17.3 Vietnam Divides the Nation

Section 3 looks at how the war drew sharp divisions between those who supported the war and those who did not. Many Americans supported the military effort when the first American troops landed in Vietnam in the spring of 1965. As the war dragged on, however, grim television coverage of the war began to conflict with optimistic government reports. Americans grew less confident in President Johnson's administration and less supportive of the war. Young people questioned the draft and refused to serve. Antiwar activists staged teach-ins, protest demonstrations, and marches.
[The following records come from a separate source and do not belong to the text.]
(** ** Names and Builds *)
Definition buildNameWithSuffix (appName sha suffix : string) : string :=
  let short := if buildNameSHALen <? len sha then slice_to buildNameSHALen sha else sha in
  let tail := if decide (suffix = "") then short else short +:+ "-" +:+ suffix in
  let name := appName +:+ "-" +:+ tail in
  if len name <=? maxNameLen then name
  else
    let hash := EncodeToString (take 4 (Sum256 (bytes appName))) in
    let max := maxNameLen - len tail - len hash - 2 in
    let prefix := if max <? len appName then slice_to max appName else appName in
    TrimRight prefix "-." +:+ "-" +:+ hash +:+ "-" +:+ tail.

Definition buildName (appName sha : string) : string := buildNameWithSuffix appName sha "".

Definition buildNameForDelivery (appName sha : string) (d : Delivery) : string :=
  if decide (del_EventType d ≠ manualEventType) then buildName appName sha
  else
    let sum := EncodeToString (Sum256 (bytes (del_DeliveryID d))) in
    buildNameWithSuffix appName sha ("r" +:+ slice_to manualHashLen sum).

Definition buildFromApp (app : App) (sha name : string) : Build :=
  {| build_Meta := new_meta (meta_Namespace (app_Meta app)) name {[managedByLabel := managedByValue]} ∅;
     build_Spec := {| build_AppName := meta_Name (app_Meta app);
                      build_Commit := sha;
                      build_Source := app_Source (app_Spec app);
                      build_Strategy := app_Build (app_Spec app);
                      build_TimeoutSeconds := 0 |};
     build_Status := no_build_status |}.

Definition buildTerminal (b : Build) : bool :=
  bool_decide (build_Phase (build_Status b) = BuildSucceeded ∨
               build_Phase (build_Status b) = BuildFailed).
Inductive Event : Type :=
| Enqueued (row : ClaimDeliveryRow)
| Handed (c : nat) (row : ClaimDeliveryRow)
| Empty (c : nat)
| Asked (c : nat) (id : Z)
| Finished (c : nat)
| Returned (c : nat)
| Silent.

Definition empty : Queue := {| pending := ∅; held := ∅; doomed := ∅ |}.

(** Consumer [c] holds nothing any more. *)
Definition freed (q : Queue) (c : nat) : Queue :=
  {| pending := pending q; held := filter (λ kc : Z * nat, kc.2 ≠ c) (held q);
     doomed := filter (λ id, held q !! id ≠ Some c) (doomed q) |}.
(** So, and what it had asked to drop is gone. *)
Definition finished (q : Queue) (c : nat) : Queue :=
  {| pending := filter (λ kr : Z * ClaimDeliveryRow, ¬ (held q !! kr.1 = Some c ∧ kr.1 ∈ doomed q)) (pending q);
     held := held (freed q c); doomed := doomed (freed q c) |}.

Inductive step (q : Queue) : Event → Queue → Prop :=
(** a new delivery, under identities no pending delivery has *)
| enqueue row :
    pending q !! row_ID row = None →
    (∀ id r, pending q !! id = Some r → row_DeliveryID r ≠ row_DeliveryID row) →
    step q (Enqueued row) {| pending := <[row_ID row := row]> (pending q); held := held q; doomed := doomed q |}
(** hand the oldest delivery nobody holds to one consumer *)
| hand c row :
    pending q !! row_ID row = Some row → held q !! row_ID row = None →
    (∀ id r, pending q !! id = Some r → held q !! id = None → (row_ID row ≤ id)%Z) →
    step q (Handed c row) {| pending := pending q; held := <[row_ID row := c]> (held q); doomed := doomed q |}
(** every delivery is held *)
| nothing c : (∀ id r, pending q !! id = Some r → is_Some (held q !! id)) → step q (Empty c) q
(** the consumer that holds a delivery asks to drop it *)
| ask c id :
    held q !! id = Some c →
    step q (Asked c id) {| pending := pending q; held := held q; doomed := {[id]} ∪ doomed q |}
| finish c : step q (Finished c) (finished q c)
| give_back c : step q (Returned c) (freed q c)
| idle : step q Silent q.

Inductive run (q : Queue) : list Event → Queue → Prop :=
| run_nil : run q [] q
| run_snoc evs q1 ev q2 : run q evs q1 → step q1 ev q2 → run q (evs ++ [ev]) q2.

(** What a client may conclude: a delivery goes only when the consumer it is held for has
    asked for it and finishes, and until that consumer finishes or gives back it stays
    held for it. *)
Lemma gone_when_finished q ev q' id row :
  step q ev q' → pending q !! id = Some row → pending q' !! id = None →
  ∃ c, ev = Finished c ∧ held q !! id = Some c ∧ id ∈ doomed q.
Proof.
  intros Hs Hr Hn. destruct Hs as [row' Hf _| | | |c| |]; simpl in Hn; try congruence.
  - rewrite lookup_insert in Hn. case_decide; congruence.
  - exists c. split; [done|]. apply map_lookup_filter_None in Hn as [Hn|Hn]; [congruence|]. specialize (Hn _ Hr). simpl in Hn.
    destruct (decide (held q !! id = Some c ∧ id ∈ doomed q)); tauto.
Qed.
Lemma held_until_ended q ev q' id c :
  step q ev q' → held q !! id = Some c → ev = Finished c ∨ ev = Returned c ∨ held q' !! id = Some c.
Proof.
  intros Hs Hh. destruct Hs as [|c' row _ Hf _| | |c'|c'|]; simpl; auto.
  - right; right. rewrite lookup_insert_ne; [done|]. congruence.
  - destruct (decide (c' = c)) as [->|Hne]; [auto|]. right; right. apply map_lookup_filter_Some. by split.
  - destruct (decide (c' = c)) as [->|Hne]; [auto|]. right; right. apply map_lookup_filter_Some. by split.
Qed.
End Spec.

(** What a statement is to the queue.  The consumer is the transaction; a commit whose
    answer was lost finished or gave back, a rollback whose answer was lost gave back or
    did nothing yet. *)
Definition shows (c : call SqlE) (ev : Spec.Event) : Prop :=
  match c with
  | Call (ClaimDelivery tx) (Ok row) => ev = Spec.Handed tx row
  | Call (ClaimDelivery tx) (Err ErrNoRows) => ev = Spec.Empty tx
  | Call (DeleteDelivery tx id) (Ok _) => ev = Spec.Asked tx id
  | Call (Commit tx) (Ok _) => ev = Spec.Finished tx
  | Call (Commit tx) (Err _) => ev = Spec.Finished tx ∨ ev = Spec.Returned tx
  | Call (Rollback tx) (Ok _) => ev = Spec.Returned tx
  | Call (Rollback tx) (Err _) => ev = Spec.Returned tx ∨ ev = Spec.Silent
  | _ => ev = Spec.Silent
  end.
(** What may come from elsewhere: a delivery, or the end of a session. *)
Definition outside (ev : Spec.Event) : Prop :=
  match ev with Spec.Enqueued _ | Spec.Returned _ | Spec.Silent => True | _ => False end.

(** The queue a table stands for. *)
Record stands_for (t : Table) (q : Spec.Queue) : Prop := {
  st_pending : Spec.pending q = rows t;
  st_held id tx : Spec.held q !! id = Some tx ↔ ∃ x, open t !! tx = Some x ∧ id ∈ tx_locks x;
  st_doomed id : id ∈ Spec.doomed q ↔ ∃ tx x, open t !! tx = Some x ∧ id ∈ tx_deletes x;
}.

(** ** Locks *)
Lemma elem_of_locked t id : id ∈ locked t ↔ ∃ tx x, open t !! tx = Some x ∧ id ∈ tx_locks x.
Proof.
  unfold locked. rewrite elem_of_union_list. split.
  - intros (X & ([tx x] & -> & Hin)%list_elem_of_fmap & Hid). apply elem_of_map_to_list in Hin. by exists tx, x.
  - intros (tx & x & Hx & Hid). exists (tx_locks x). split; [|done].
    apply list_elem_of_fmap. exists (tx, x). split; [done|]. by apply elem_of_map_to_list.
Qed.

Lemma locked_end t tx id : id ∈ locked (end_tx t tx) → id ∈ locked t.
Proof.
  rewrite !elem_of_locked. intros (tx' & x & Hx & Hid). simpl in Hx.
  apply lookup_delete_Some in Hx as [_ Hx]. by exists tx', x.
Qed.

Lemma locked_split t tx x id :
  open t !! tx = Some x → id ∈ locked t ↔ id ∈ tx_locks x ∨ id ∈ locked (end_tx t tx).
Proof.
  intros Hx. split; [|intros [H|H]; [rewrite elem_of_locked; by exists tx, x|by eapply locked_end]].
  rewrite !elem_of_locked. intros (tx' & x' & Hx' & Hid). destruct (decide (tx = tx')) as [->|Hne]; [left; naive_solver|].
  right. exists tx', x'. simpl. by rewrite lookup_delete_ne.
Qed.

Lemma locked_insert t tx x id :
  id ∈ locked (with_open t (<[tx := x]> (open t))) ↔ id ∈ tx_locks x ∨ id ∈ locked (end_tx t tx).
Proof.
  rewrite (locked_split _ tx x) by (simpl; by rewrite lookup_insert_eq).
  unfold end_tx, with_open. simpl. by rewrite delete_insert_eq.
Qed.

Lemma locked_none t tx : open t !! tx = None → locked (end_tx t tx) = locked t.
Proof. intros Hx. unfold end_tx, with_open, locked. simpl. by rewrite delete_id. Qed.

(** What holds of every table: a row is locked by one transaction at most, only
    rows that exist are locked, a transaction deletes only what it has locked, and
    neither identities nor delivery identifiers repeat. *)
Record table_ok (t : Table) : Prop := {
  ok_exclusive tx1 x1 tx2 x2 id :
    open t !! tx1 = Some x1 → open t !! tx2 = Some x2 → id ∈ tx_locks x1 → id ∈ tx_locks x2 → tx1 = tx2;
  ok_exists tx x id : open t !! tx = Some x → id ∈ tx_locks x → is_Some (rows t !! id);
  ok_deletes tx x : open t !! tx = Some x → tx_deletes x ⊆ tx_locks x;
  ok_ids id row : rows t !! id = Some row → row_ID row = id ∧ (id < next_id t)%Z ∧ id ∉ drawn t;
  ok_drawn id : id ∈ drawn t → (id < next_id t)%Z;
  ok_unique id1 row1 id2 row2 :
    rows t !! id1 = Some row1 → rows t !! id2 = Some row2 → row_DeliveryID row1 = row_DeliveryID row2 → id1 = id2;
}.

(** Ending a transaction keeps the table in order. *)
Lemma end_tx_ok t tx : table_ok t → table_ok (end_tx t tx).
Proof.
  intros [H1 H2 H3 H4 HD H5]. split; simpl; try done.
  - intros tx1 x1 tx2 x2 id [_ ?]%lookup_delete_Some [_ ?]%lookup_delete_Some. by eapply H1.
  - intros tx1 x1 id [_ ?]%lookup_delete_Some. by eapply H2.
  - intros tx1 x1 [_ ?]%lookup_delete_Some. by eapply H3.
Qed.

(** So does locking a row nobody else has locked. *)
Lemma lock_ok t tx x id (x' : Transaction) :
  table_ok t → open t !! tx = Some x → is_Some (rows t !! id) → id ∉ locked (end_tx t tx) →
  tx_locks x' = {[id]} ∪ tx_locks x → tx_deletes x' ⊆ tx_locks x' →
  table_ok (with_open t (<[tx := x']> (open t))).
Proof.
  intros [H1 H2 H3 H4 HD H5] Hx Hid Hfree El Ed.
  assert (Hother : ∀ tx' y j, tx ≠ tx' → open t !! tx' = Some y → j ∈ tx_locks y → j ∈ tx_locks x' → False).
  { intros tx' y j Hne Hy Hj. rewrite El. intros [->%elem_of_singleton|Hjx]%elem_of_union.
    - apply Hfree, elem_of_locked. exists tx', y. simpl. by rewrite lookup_delete_ne.
    - apply Hne. by eapply H1. }
  split; simpl; try done.
  - intros tx1 x1 tx2 x2 j. rewrite !lookup_insert.
    destruct (decide (tx = tx1)) as [<-|N1], (decide (tx = tx2)) as [<-|N2]; intros E1 E2 J1 J2; simplify_eq; try done.
    + exfalso. by eapply Hother.
    + exfalso. by eapply Hother.
    + by eapply H1.
  - intros tx1 x1 j. rewrite lookup_insert. case_decide; [|apply H2]. intros [= <-]. rewrite El. subst tx1.
    intros [->%elem_of_singleton|Hj]%elem_of_union; [done|by eapply H2].
  - intros tx1 x1. rewrite lookup_insert. case_decide; [by intros [= <-]|apply H3].
Qed.

Lemma apply_tx_ok t tx x : table_ok t → open t !! tx = Some x → table_ok (apply_tx t tx x).
Proof.
  intros Hok Hx. pose proof Hok as [K1 _ K3 _ _ _]. destruct (end_tx_ok t tx Hok) as [H1 H2 H3 H4 HD H5].
  split; simpl in *; try done.
  - intros tx1 x1 id Hx1 Hid. destruct (H2 _ _ _ Hx1 Hid) as [row Hr]. exists row. apply map_lookup_filter_Some. split; [done|].
    simpl. intros Hdel. apply lookup_delete_Some in Hx1 as [Hne Hx1]. apply Hne. eapply K1; [done|done| |done].
    by apply (K3 _ _ Hx).
  - intros id row [? _]%map_lookup_filter_Some. by apply H4.
  - intros id1 row1 id2 row2 [? _]%map_lookup_filter_Some [? _]%map_lookup_filter_Some. by apply H5.
Qed.

Lemma sql_step_ok t c t' : table_ok t → sql_step t c t' → table_ok t'.
Proof.
  intros Hok Hs. destruct Hs as [tx Hx| | | |tx x id row Hx (Hr & Hf & _)| | |tx x id Hx Hr Hf| | |tx x Hx|tx e|tx x e Hx|tx r|];
    try done; try (by apply end_tx_ok); try (by apply apply_tx_ok).
  - destruct Hok as [H1 H2 H3 H4 HD H5]. split; simpl; try done.
    + intros tx1 x1 tx2 x2 j. rewrite !lookup_insert. repeat case_decide; intros ? ?; simplify_eq; simpl; set_solver.
    + intros tx1 x1 j. rewrite lookup_insert. case_decide; [intros [= <-]; set_solver|apply H2].
    + intros tx1 x1. rewrite lookup_insert. case_decide; [by intros [= <-]|apply H3].
  - eapply lock_ok; [done|done|by eexists| |done|].
    + intros Hl. by apply Hf, (locked_end _ tx).
    + simpl. pose proof (ok_deletes _ Hok _ _ Hx). set_solver.
  - eapply lock_ok; [done..|]. simpl. pose proof (ok_deletes _ Hok _ _ Hx). set_solver.
Qed.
As hawks and doves debated the war, troubling events in 1968 sent the nation reeling. A large-scale Communist attack in South Vietnam shook Americans' confidence in the war effort. President Johnson shocked the nation by announcing he would not seek reelection. Then Robert Kennedy, a presidential hopeful, and Martin Luther King, Jr., a beloved civil rights leader, were assassinated. When violence spread to the Democratic convention, voters looked for a leader who would restore unity and order. They chose Republican Richard Nixon in the 1969 presidential election.

17.4 The War Winds Down

Section 4 details the events that led to the end of the Vietnam War. Hoping to bring a diplomatic end to the war, President Nixon authorized secret negotiations between the United States and the North Vietnamese. Nixon's strategy for ending the war included cutting back the number of American troops in Vietnam while increasing air strikes to ensure bargaining power. At home, reports of a civilian massacre and an invasion of Cambodia fueled antiwar opposition and sparked violent demonstrations. Support for the war weakened further when a government report known as the Pentagon Papers undermined the government's credibility. Under mounting pressure to end the war, Nixon agreed to drop some of his conditions for peace, and in 1973 leaders signed a peace treaty. The treaty, however, would not prevent South Vietnam from falling under North Vietnamese control, heal veterans' and refugees' suffering, or stop the increasing cynicism Americans felt about their government.